### Data listing
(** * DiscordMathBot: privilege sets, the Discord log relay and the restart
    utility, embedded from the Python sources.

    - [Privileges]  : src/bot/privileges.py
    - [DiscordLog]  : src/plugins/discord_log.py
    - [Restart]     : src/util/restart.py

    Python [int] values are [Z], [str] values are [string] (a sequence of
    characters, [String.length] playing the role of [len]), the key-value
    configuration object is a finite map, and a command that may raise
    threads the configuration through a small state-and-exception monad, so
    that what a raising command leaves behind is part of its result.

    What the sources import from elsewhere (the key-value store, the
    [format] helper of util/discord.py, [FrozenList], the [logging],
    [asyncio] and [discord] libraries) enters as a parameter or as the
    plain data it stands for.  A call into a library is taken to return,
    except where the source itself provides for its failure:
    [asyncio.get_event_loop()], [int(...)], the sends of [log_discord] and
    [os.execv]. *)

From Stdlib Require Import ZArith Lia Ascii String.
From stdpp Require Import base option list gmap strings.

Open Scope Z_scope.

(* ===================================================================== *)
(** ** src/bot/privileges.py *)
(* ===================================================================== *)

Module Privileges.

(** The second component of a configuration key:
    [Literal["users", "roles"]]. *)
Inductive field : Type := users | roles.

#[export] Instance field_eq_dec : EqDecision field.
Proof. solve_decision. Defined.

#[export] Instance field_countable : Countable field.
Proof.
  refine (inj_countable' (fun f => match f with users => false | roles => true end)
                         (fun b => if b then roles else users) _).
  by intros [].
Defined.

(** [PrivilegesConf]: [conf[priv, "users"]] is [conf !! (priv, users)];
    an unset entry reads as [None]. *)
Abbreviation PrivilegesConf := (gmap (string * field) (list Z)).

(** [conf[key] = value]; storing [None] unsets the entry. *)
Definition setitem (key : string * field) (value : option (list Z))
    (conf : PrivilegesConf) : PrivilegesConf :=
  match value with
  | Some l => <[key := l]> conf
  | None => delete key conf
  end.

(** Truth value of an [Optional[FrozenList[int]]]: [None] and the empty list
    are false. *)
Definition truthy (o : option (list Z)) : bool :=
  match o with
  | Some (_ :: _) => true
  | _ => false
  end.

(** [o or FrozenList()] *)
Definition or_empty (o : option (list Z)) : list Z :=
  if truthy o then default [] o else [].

...

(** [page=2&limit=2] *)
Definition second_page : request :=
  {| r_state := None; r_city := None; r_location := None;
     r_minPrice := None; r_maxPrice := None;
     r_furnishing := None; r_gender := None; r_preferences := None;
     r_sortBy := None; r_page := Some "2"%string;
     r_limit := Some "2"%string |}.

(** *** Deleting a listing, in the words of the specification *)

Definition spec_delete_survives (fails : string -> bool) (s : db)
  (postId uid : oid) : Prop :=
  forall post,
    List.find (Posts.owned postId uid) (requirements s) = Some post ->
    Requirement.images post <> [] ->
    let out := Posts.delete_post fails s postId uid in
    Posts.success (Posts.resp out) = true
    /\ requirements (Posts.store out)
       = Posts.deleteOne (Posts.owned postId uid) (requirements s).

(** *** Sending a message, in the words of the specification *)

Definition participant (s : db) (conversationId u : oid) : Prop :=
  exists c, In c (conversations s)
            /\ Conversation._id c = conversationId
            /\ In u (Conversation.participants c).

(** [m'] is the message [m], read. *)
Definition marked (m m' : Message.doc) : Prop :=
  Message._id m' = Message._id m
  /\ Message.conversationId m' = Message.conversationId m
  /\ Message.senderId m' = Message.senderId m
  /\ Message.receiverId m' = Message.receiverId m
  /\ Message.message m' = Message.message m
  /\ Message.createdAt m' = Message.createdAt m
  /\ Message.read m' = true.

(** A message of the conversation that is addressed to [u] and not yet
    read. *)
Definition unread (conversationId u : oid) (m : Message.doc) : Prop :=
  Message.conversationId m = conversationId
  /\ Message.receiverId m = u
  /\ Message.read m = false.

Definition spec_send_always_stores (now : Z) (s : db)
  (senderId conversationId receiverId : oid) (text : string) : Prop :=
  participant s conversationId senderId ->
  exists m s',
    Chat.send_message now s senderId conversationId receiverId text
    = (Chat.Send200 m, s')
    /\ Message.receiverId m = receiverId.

### What to produce
Using the material above, return every line that holds the string "bool".

### Task answer
Definition truthy (o : option (list Z)) : bool :=
Definition spec_delete_survives (fails : string -> bool) (s : db)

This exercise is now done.